▶ **Task goal**
State how many lines of the entries hold the string "interrupts". Reply with the number alone.

• • • • • • •

(* ===== verification/Monad.v ===== *)
(** * The kernel monad

    A kernel routine is a function from the state to an outcome: it returns a
    value, or control leaves the routine for good ([Stop]). *)
From S2P Require Import Prelude State.

Inductive fault :=
  | OutOfBounds          (* access outside a C object *)
  | PageFault (va : Z)   (* address not mapped by the page tables *)
  | StaleTlb             (* access after a table change, before cr3 is loaded *)
  | NullCall             (* call through a table that was never filled *)
  | DivideError
  | GeneralProtection.   (* a selector without a segment of the right kind *)

Inductive stop :=
  | Fault (f : fault)
  | Iret (entry : Z)     (* the processor enters a user program *)
  | Resume (esp ebp : Z) (* it continues the kernel context saved there *)
  | ExecuteReturns (r : Z) (* it continues the parent, whose [execute] returns [r] *)
  | Hang                 (* [while (1) {}], or spinning with interrupts off *)
  | Blocked.             (* spinning, and no device will raise an interrupt *)

Inductive out (A : Type) :=
  | Ret (a : A) (s : kstate)
  | Stop (w : stop) (s : kstate).
Arguments Ret {A} a s.
Arguments Stop {A} w s.

Definition M (A : Type) := kstate -> out A.

Definition ret {A} (a : A) : M A := fun s => Ret a s.
Definition bind {A B} (m : M A) (f : A -> M B) : M B := fun s =>
  match m s with Ret a s' => f a s' | Stop w s' => Stop w s' end.
Definition stop_with {A} (w : stop) : M A := fun s => Stop w s.
Definition gets {T} (f : kstate -> T) : M T := fun s => Ret (f s) s.
Definition modify (f : kstate -> kstate) : M unit := fun s => Ret tt (f s).
Definition of_opt {A} (f : fault) (o : option A) : M A :=
  match o with Some a => ret a | None => stop_with (Fault f) end.
Definition when (b : bool) (m : M unit) : M unit := if b then m else ret tt.

Notation "x <- m ;; k" := (bind m (fun x => k))
  (at level 100, m at next level, right associativity) : kernel_scope.
Notation "m ;; k" := (bind m (fun _ => k))
  (at level 100, right associativity) : kernel_scope.
#[global] Open Scope kernel_scope.

(** One array cell: [arr[i]] as a value and as a target. *)
Definition aget {A} (l : list A) (i : Z) : M A := of_opt OutOfBounds (lget l i).
Definition aget2 {A} (l : list (list A)) (i j : Z) : M A :=
  of_opt OutOfBounds (lget2 l i j).
Definition aset {A} (l : list A) (i : Z) (v : A) : M (list A) :=
  of_opt OutOfBounds (lset l i v).
Definition aset2 {A} (l : list (list A)) (i j : Z) (v : A) : M (list (list A)) :=
  of_opt OutOfBounds (lset2 l i j v).

(** [for (i = a; n times; i += d) body(i)] *)
Fixpoint for_step (n : nat) (a d : Z) (body : Z -> M unit) : M unit :=
  match n with
  | O => ret tt
  | S n => body a ;; for_step n (a + d) d body
  end.

(** [for (i = a; i < b; i++) body(i)] *)
Definition for_up (a b : Z) (body : Z -> M unit) : M unit :=
  for_step (Z.to_nat (b - a)) a 1 body.

(** ** Weakest preconditions

    [wp m Q s]: run from [s], [m] returns, with a value and a state in [Q]. *)

Definition wp {A} (m : M A) (Q : A -> kstate -> Prop) (s : kstate) : Prop :=
  match m s with Ret a s' => Q a s' | Stop _ _ => False end.

Section wp_rules.
Context {A B : Type}.
Implicit Types (m : M A) (Q : A -> kstate -> Prop) (s : kstate).

Lemma wp_ret (a : A) Q s : Q a s -> wp (ret a) Q s.
Proof. done. Qed.

Lemma wp_bind m (f : A -> M B) (Q : B -> kstate -> Prop) s :
  wp m (fun a s' => wp (f a) Q s') s -> wp (bind m f) Q s.
Proof. unfold wp, bind. by destruct (m s). Qed.

Lemma wp_mono m Q Q' s :
  wp m Q s -> (forall a s', Q a s' -> Q' a s') -> wp m Q' s.
Proof. unfold wp. destruct (m s); eauto. Qed.

Lemma wp_gets (f : kstate -> A) Q s : Q (f s) s -> wp (gets f) Q s.
Proof. done. Qed.

Lemma wp_modify f (Q : unit -> kstate -> Prop) s : Q tt (f s) -> wp (modify f) Q s.
Proof. done. Qed.

Lemma wp_of_opt f (o : option A) a Q s : o = Some a -> Q a s -> wp (of_opt f o) Q s.
Proof. by intros ->. Qed.

Lemma wp_and m Q Q' s : wp m Q s -> wp m Q' s -> wp m (fun a s' => Q a s' /\ Q' a s') s.
Proof. unfold wp. destruct (m s); naive_solver. Qed.

Lemma wp_Ret m Q s : wp m Q s <-> exists a s', m s = Ret a s' /\ Q a s'.
Proof.
  unfold wp. destruct (m s) as [a s'|w s']; split.
  - eauto.
  - intros (?&?&[= <- <-]&?). done.
  - done.
  - by intros (?&?&?&?).
Qed.
End wp_rules.

Lemma wp_aget {A} (l : list A) i Q s :
  0 <= i < Z.of_nat (length l) ->
  (forall v, lget l i = Some v -> Q v s) -> wp (aget l i) Q s.
Proof.
  intros Hi HQ. destruct (lget_Some l i Hi) as [v Hv].
  eapply wp_of_opt; [done|]. by apply HQ.
Qed.

Lemma wp_aset {A} (l : list A) i v Q s :
  0 <= i < Z.of_nat (length l) ->
  Q (<[Z.to_nat i := v]> l) s -> wp (aset l i v) Q s.
Proof. intros Hi HQ. eapply wp_of_opt; [by apply lset_Some|done]. Qed.

Lemma wp_for_step n a d body (I : nat -> kstate -> Prop) s :
  I O s ->
  (forall k s, (k < n)%nat -> I k s ->
    wp (body (a + Z.of_nat k * d)) (fun _ => I (S k)) s) ->
  wp (for_step n a d body) (fun _ => I n) s.
Proof.
  revert a I s. induction n as [|n IH]; intros a I s HI Hb; [done|].
  cbn [for_step]. apply wp_bind. eapply wp_mono.
  { replace a with (a + Z.of_nat 0 * d) by lia. apply Hb; [lia|done]. }
  cbv beta. intros _ s' HI'. apply (IH (a + d) (fun k => I (S k))); [done|].
  intros k s1 Hk HI1. replace (a + d + Z.of_nat k * d) with (a + Z.of_nat (S k) * d) by lia.
  apply Hb; [lia|done].
Qed.

(** Invariants indexed by the loop variable. *)
Lemma wp_for_up a b body (I : Z -> kstate -> Prop) s :
  a <= b -> I a s ->
  (forall i s, a <= i < b -> I i s -> wp (body i) (fun _ => I (i + 1)) s) ->
  wp (for_up a b body) (fun _ => I b) s.
Proof.
  intros Hab HI Hb. unfold for_up.
  assert (Hb' : forall (_ : unit) s', I (a + Z.of_nat (Z.to_nat (b - a)) * 1) s' -> I b s').
  { intros _ s'. by replace (a + Z.of_nat (Z.to_nat (b - a)) * 1) with b by lia. }
  eapply wp_mono; [|exact Hb'].
  apply (wp_for_step _ a 1 body (fun k => I (a + Z.of_nat k * 1))).
  { by replace (a + Z.of_nat 0 * 1) with a by lia. }
  intros k s' Hk HI'. eapply wp_mono; [apply Hb; [lia|done]|].
  cbv beta. intros _ s1 H. by replace (a + Z.of_nat (S k) * 1) with (a + Z.of_nat k * 1 + 1) by lia.
Qed.

(** [stops m Q s]: run from [s], [m] leaves for good, in a way and a state in
    [Q]. *)
Definition stops {A} (m : M A) (Q : stop -> kstate -> Prop) (s : kstate) : Prop :=
  match m s with Ret _ _ => False | Stop w s' => Q w s' end.

Lemma stops_bind {A B} (m : M A) (f : A -> M B) Q s :
  wp m (fun a s' => stops (f a) Q s') s -> stops (bind m f) Q s.
Proof. unfold wp, stops, bind. by destruct (m s). Qed.
Lemma stops_stop {A} w (Q : stop -> kstate -> Prop) s : Q w s -> stops (@stop_with A w) Q s.
Proof. done. Qed.
Lemma stops_mono {A} (m : M A) (Q Q' : stop -> kstate -> Prop) s :
  stops m Q s -> (forall w s', Q w s' -> Q' w s') -> stops m Q' s.
Proof. unfold stops. destruct (m s); eauto. Qed.
Lemma stops_Stop {A} (m : M A) Q s : stops m Q s <-> exists w s', m s = Stop w s' /\ Q w s'.
Proof.
  unfold stops. destruct (m s) as [a s'|w s']; split.
  - done.
  - by intros (?&?&?&?).
  - eauto.
  - intros (?&?&[= <- <-]&?). done.
Qed.

(** [leads R m s]: the outcome of [m] from [s] is in [R]. *)
Definition leads {A} (R : out A -> Prop) (m : M A) (s : kstate) : Prop := R (m s).

Lemma leads_bind {A B} R (m : M A) (f : A -> M B) s :
  wp m (fun a s' => leads R (f a) s') s -> leads R (bind m f) s.
Proof. unfold wp, leads, bind. by destruct (m s). Qed.

(** Step through a routine: [bind] and the primitive commands. *)
Ltac wp_pure :=
  lazymatch goal with
  | |- wp (bind _ _) _ _ => apply wp_bind
  | |- stops (bind _ _) _ _ => apply stops_bind
  | |- leads _ (bind _ _) _ => apply leads_bind
  | |- stops (stop_with _) _ _ => apply stops_stop
  | |- wp (ret _) _ _ => apply wp_ret
  | |- wp (gets _) _ _ => apply wp_gets
  | |- wp (modify _) _ _ => apply wp_modify
  | |- wp (when true _) _ _ => unfold when
  | |- wp (when false _) _ _ => unfold when
  | |- wp (of_opt _ (Some _)) _ _ => eapply wp_of_opt; [reflexivity|]
  end; cbv beta.
Ltac wp_pures := repeat wp_pure.

(** ** The processor and the ports *)

Section hardware.
Context {P : Platform}.

Definition hw_set (f : hw_t -> hw_t) : M unit := modify (set s_hw f).

Definition cli : M unit := hw_set (set eflags_if (fun _ => false)).
Definition sti : M unit := hw_set (set eflags_if (fun _ => true)).
Definition cli_and_save : M bool :=
  flags <- gets (fun s => eflags_if (s_hw s)) ;; cli ;; ret flags.
Definition restore_flags (flags : bool) : M unit :=
  hw_set (set eflags_if (fun _ => flags)).

Definition outb (data port : Z) : M unit :=
  hw_set (set port_trace (cons (u16 port, u8 data))).

Definition PS2PORT : Z := 0x60.
Definition inb (port : Z) : M Z :=
  h <- gets s_hw ;;
  ret (if port =? PS2PORT then u8 (ps2_data h)
       else u8 (port_in (port_trace h) (u16 port))).

(** A loop [while (cond) {}]: the interrupts arrive meanwhile. *)
Fixpoint spin (fuel : nat) (cond : kstate -> bool) (on_irq : irq -> M unit) : M unit :=
  c <- gets cond ;;
  if c then
    h <- gets s_hw ;;
    if eflags_if h then
      match fuel, pending h with
      | S fuel, ev :: rest =>
          hw_set (set pending (fun _ => rest)) ;; on_irq ev ;; spin fuel cond on_irq
      | _, _ => stop_with Blocked
      end
    else stop_with Hang
  else ret tt.

Definition spin_while (cond : kstate -> bool) (on_irq : irq -> M unit) : M unit :=
  n <- gets (fun s => length (pending (s_hw s))) ;; spin n cond on_irq.
End hardware.

(** ** Memory *)

(** The page walk of an IA-32 processor with 4 MB pages enabled, over a page
    directory whose only page table is the one at [pt_addr]. *)
Definition translate (pd pt : list Z) (pt_addr va : Z) : option Z :=
  pde ← lget pd (Z.shiftr (u32 va) 22);
  if negb (Z.testbit pde 0) then None
  else if Z.testbit pde 7 then
    Some (Z.lor (Z.land pde 0xFFC00000) (Z.land (u32 va) 0x3FFFFF))
  else if Z.land pde 0xFFFFF000 =? pt_addr then
    pte ← lget pt (Z.land (Z.shiftr (u32 va) 12) 0x3FF);
    if negb (Z.testbit pte 0) then None
    else Some (Z.lor (Z.land pte 0xFFFFF000) (Z.land (u32 va) 0xFFF))
  else None.

Definition mem_get (m : gmap Z Z) (pa : Z) : Z := default 0 (m !! pa).

Section memory.
Context {P : Platform}.

(** The physical address of [va] in a state. *)
Definition phys (s : kstate) (va : Z) : option Z :=
  if paging_on (s_pag s) then
    translate (process_pages (s_pag s)) (process_tables (s_pag s)) process_tables_addr va
  else Some (u32 va).

Definition mmu (va : Z) : M Z :=
  s <- gets id ;;
  if tlb_stale (s_pag s) then stop_with (Fault StaleTlb)
  else of_opt (PageFault va) (phys s va).

Definition load8 (va : Z) : M Z :=
  pa <- mmu va ;; gets (fun s => mem_get (s_mem s) pa).
Definition store8 (va v : Z) : M unit :=
  pa <- mmu va ;; modify (set s_mem (<[pa := u8 v]>)).

Fixpoint store_bytes (va : Z) (bs : list Z) : M unit :=
  match bs with
  | [] => ret tt
  | b :: bs => store8 va b ;; store_bytes (va + 1) bs
  end.

Fixpoint load_bytes (va : Z) (n : nat) : M (list Z) :=
  match n with
  | O => ret []
  | S n => b <- load8 va ;; bs <- load_bytes (va + 1) n ;; ret (b :: bs)
  end.

(** A NUL-terminated string in memory, without its NUL. An absent address
    holds 0, so one more byte than the map has entries is always enough. *)
Fixpoint load_cstr_fuel (fuel : nat) (va : Z) : M (list Z) :=
  match fuel with
  | O => stop_with (Fault OutOfBounds)
  | S fuel =>
      b <- load8 va ;;
      if b =? 0 then ret [] else bs <- load_cstr_fuel fuel (va + 1) ;; ret (b :: bs)
  end.
Definition load_cstr (va : Z) : M (list Z) :=
  n <- gets (fun s => size (s_mem s)) ;; load_cstr_fuel (S n) va.
End memory.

• • • • • • •

▶ **Answer space**
2